I understand that with respect to this application all information provided to EAC-BS and all patients’ data entered in the International Bariatric Registry (IBARTM) is in full compliance with the National laws and regulations concerning the patients’ status of anonymity, confidentiality of patient’s information and the conditions governing the assimilation, provision or assessment of information related patient data applicable on the date of submission in the applicant's country.
I understand completely that wilfully affording incorrect information and/or misleading data, specifically concerning complications and deaths will result in the immediate loss of my status as a Centre of Excellence.
I accept that that the term “Provisional Status” is an internal title used only within the EAC-BS and therefore I agree not to publicize or advertise such designation to any third party.
I fully comprehend that that being awarded provisional status does not automatically guarantee the final approval of EAC-BS as a Centre of Excellence. This decision is based on patients' outcome results.

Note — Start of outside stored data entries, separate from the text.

(** * down.py: the download / decrypt / merge pipeline

    A shallow embedding of [src/down.py].  The script is a straight line of
    subprocess invocations, file-existence tests and [sys.exit] calls, so it
    is embedded as a program in a state-and-exception monad over an explicit
    picture of what lies outside the script: the search path, the files on
    disk and the behaviour of the external tools.

    What is embedded is the program of lines 1 to 151, [main] and what it
    calls.  The file has one more line, 152, the stray shell command
    [git push origin main]; it is not part of any definition below. *)

From Stdlib Require Import String Ascii List ZArith Bool Lia.
Import ListNotations.
Open Scope string_scope.

Module Down.

(** ** Strings and paths *)

Definition Path := string.

(** [sep.join(parts)] *)
Fixpoint join (sep : string) (parts : list string) : string :=
  match parts with
  | [] => ""
  | [x] => x
  | x :: rest => x ++ sep ++ join sep rest
  end.

Definition is_slash (c : ascii) : bool := Ascii.eqb c "/"%char.

Fixpoint contains_slash (s : string) : bool :=
  match s with
  | EmptyString => false
  | String c r => is_slash c || contains_slash r
  end.

Fixpoint last_char (s : string) : option ascii :=
  match s with
  | EmptyString => None
  | String c EmptyString => Some c
  | String _ r => last_char r
  end.

(** [s.startswith(pre)], returning what follows the prefix. *)
Fixpoint strip_prefix (pre s : string) : option string :=
  match pre, s with
  | EmptyString, _ => Some s
  | String a pre', String b s' =>
      if Ascii.eqb a b then strip_prefix pre' s' else None
  | String _ _, EmptyString => None
  end.

Fixpoint string_rev_onto (s acc : string) : string :=
  match s with
  | EmptyString => acc
  | String c r => string_rev_onto r (String c acc)
  end.

Definition string_rev (s : string) : string := string_rev_onto s "".

(** [s.endswith(suf)] *)
Definition ends_with (suf s : string) : bool :=
  match strip_prefix (string_rev suf) (string_rev s) with
  | Some _ => true
  | None => false
  end.

(** [Path(d) / name] for a directory path that does not end in a slash. *)
Definition path_div (d : Path) (name : string) : Path := d ++ "/" ++ name.

(** [os.path.join(d, name)] for a relative [name]. *)
Definition os_path_join (d : Path) (name : string) : Path :=
  match last_char d with
  | None => name
  | Some c => if is_slash c then d ++ name else d ++ "/" ++ name
  end.

(** [Path(p).name]: the final component. *)
Fixpoint path_name (p : Path) : string :=
  match p with
  | EmptyString => EmptyString
  | String c r =>
      if contains_slash r then path_name r
      else if is_slash c then r else p
  end.

(** ** CONFIG *)

Definition MPD : string :=
  "https://media-cdn.classplusapp.com/drm/wv/65af90731ffd3734c4a70d00/e80761cf731ebf4e82c29de281fc5bd1/e80761cf731ebf4e82c29de281fc5bd1.mpd?key=162856104&hdnts=URLPrefix=aHR0cHM6Ly9tZWRpYS1jZG4uY2xhc3NwbHVzYXBwLmNvbS9kcm0vd3YvNjVhZjkwNzMxZmZkMzczNGM0YTcwZDAwL2U4MDc2MWNmNzMxZWJmNGU4MmMyOWRlMjgxZmM1YmQx~Expires=1758283526~hmac=f31053c294bd6db8695671d174a06a6961085e774b0a09ff7d3553d8a3d31d87".

Definition KEYS : list string :=
  [ "833cac330e3f5243bb92b6b1a1f0b830:33eb631c7784af4a6cc9267ed8cbffb0";
    "af975c9bf15c521e8ca7946fa5d846eb:b5c26089aca357bfcbff3d6b4a0480a9";
    "4b4c8d2ef8885b7db7e8cbaa35157229:f860fe5061896ee121bf09b8050fea67";
    "6f5bc63cfb4c527983544e2be87c3ee3:b626a566974683745075058387989f9b";
    "829e92634faa53d3825d17710a11d8e7:68287246dd16c51cc36232d577f4108a" ].

Definition OUTPUT : Path := "final_output.mp4".

(** ** The file system

    The entries on disk, regular files and directories, in the order in
    which a directory scan enumerates them (the order decides which
    fallback candidate comes first).  Existence tests and globs see both
    kinds of entry; only a regular file can be read.  The one path the
    script itself writes, [final_output.mp4], is taken not to name a
    directory. *)

Inductive node : Type :=
| File (content : string)
| Dir.

Record FS : Type := mkFS {
  entries : list (Path * node)
}.

Definition is_dir_node (n : node) : bool :=
  match n with File _ => false | Dir => true end.

(** The contents of the regular file at [p]. *)
Fixpoint lookup (p : Path) (l : list (Path * node)) : option string :=
  match l with
  | [] => None
  | (q, File c) :: rest => if String.eqb p q then Some c else lookup p rest
  | (_, Dir) :: rest => lookup p rest
  end.

(** Creating or overwriting the regular file at [p]. *)
Fixpoint write (p : Path) (c : string) (l : list (Path * node))
  : list (Path * node) :=
  match l with
  | [] => [(p, File c)]
  | (q, File d) :: rest =>
      if String.eqb p q then (q, File c) :: rest
      else (q, File d) :: write p c rest
  | (q, Dir) :: rest => (q, Dir) :: write p c rest
  end.

Definition read_file (fs : FS) (p : Path) : option string :=
  lookup p (entries fs).

(** [Path(p).exists()] *)
Definition path_exists (fs : FS) (p : Path) : bool :=
  existsb (fun e => String.eqb p (fst e)) (entries fs).

(** [Path(p).is_file()] *)
Definition is_file (fs : FS) (p : Path) : bool :=
  match read_file fs p with
  | Some _ => true
  | None => false
  end.

(** [Path(d).is_dir()] *)
Definition is_dir (fs : FS) (d : Path) : bool :=
  existsb (fun e => String.eqb d (fst e) && is_dir_node (snd e)) (entries fs).

Definition write_file (fs : FS) (p : Path) (c : string) : FS :=
  mkFS (write p c (entries fs)).

Definition make_dir (fs : FS) (d : Path) : FS :=
  mkFS ((d, Dir) :: entries fs).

I consent to a full onsite inspection to be carried out by the appointees of EAC-BS and furthermore understand that full approval by IFSO-EC as Centre of Excellence is subject to the results of such an inspection, in order to verify the reported data. For as long as my centre is included in the COE program I understand that it is among my obligations to afford any and every assistance to the registered auditors of the EAC-BS.
I agree to standarize all operations and treatment plans to ensure that our patients are treated in accordance with internationally defined clinical protocols, although the determination of the specific treatment regimen remains at the discretion of myself and my team of physicians. Should I decide to change my protocols, I will notify the EAC-BS accordingly, with a detailed letter to that effect. Implementation of such clinical protocols in all centres of excellence will allow comparison procedures and treatment plans.
I fully understand and acknowledge that my application for approval as a Centre of Excellence is entirely voluntary. I furthermore completely understand and acknowledge that the application fee is non-refundable and that payment of the said application fee does not guarantee approval as a Centre of Excellence.
I understand that I have the right to appeal any decision concerning this application by registering such an appeal with the EAC-BS Scientific Committee and that I will accept the decision of the EAC-BS Scientific Committee as final.
In the light of my voluntary application for consideration as an IFSO-EC Centre of Excellence, I hereby waive any right to claims against the IFSO-EC or EAC-BS and their representatives or employees arising out of this application or the non-approval of this application. I furthermore waive any claim or right to file a any form of legal suit against IFSO-EC or EAC-BS and their representatives or employees, or any individual, medical institution or hospital or indeed other body that may arise from the assimilation, provision or assessment of information related to my application.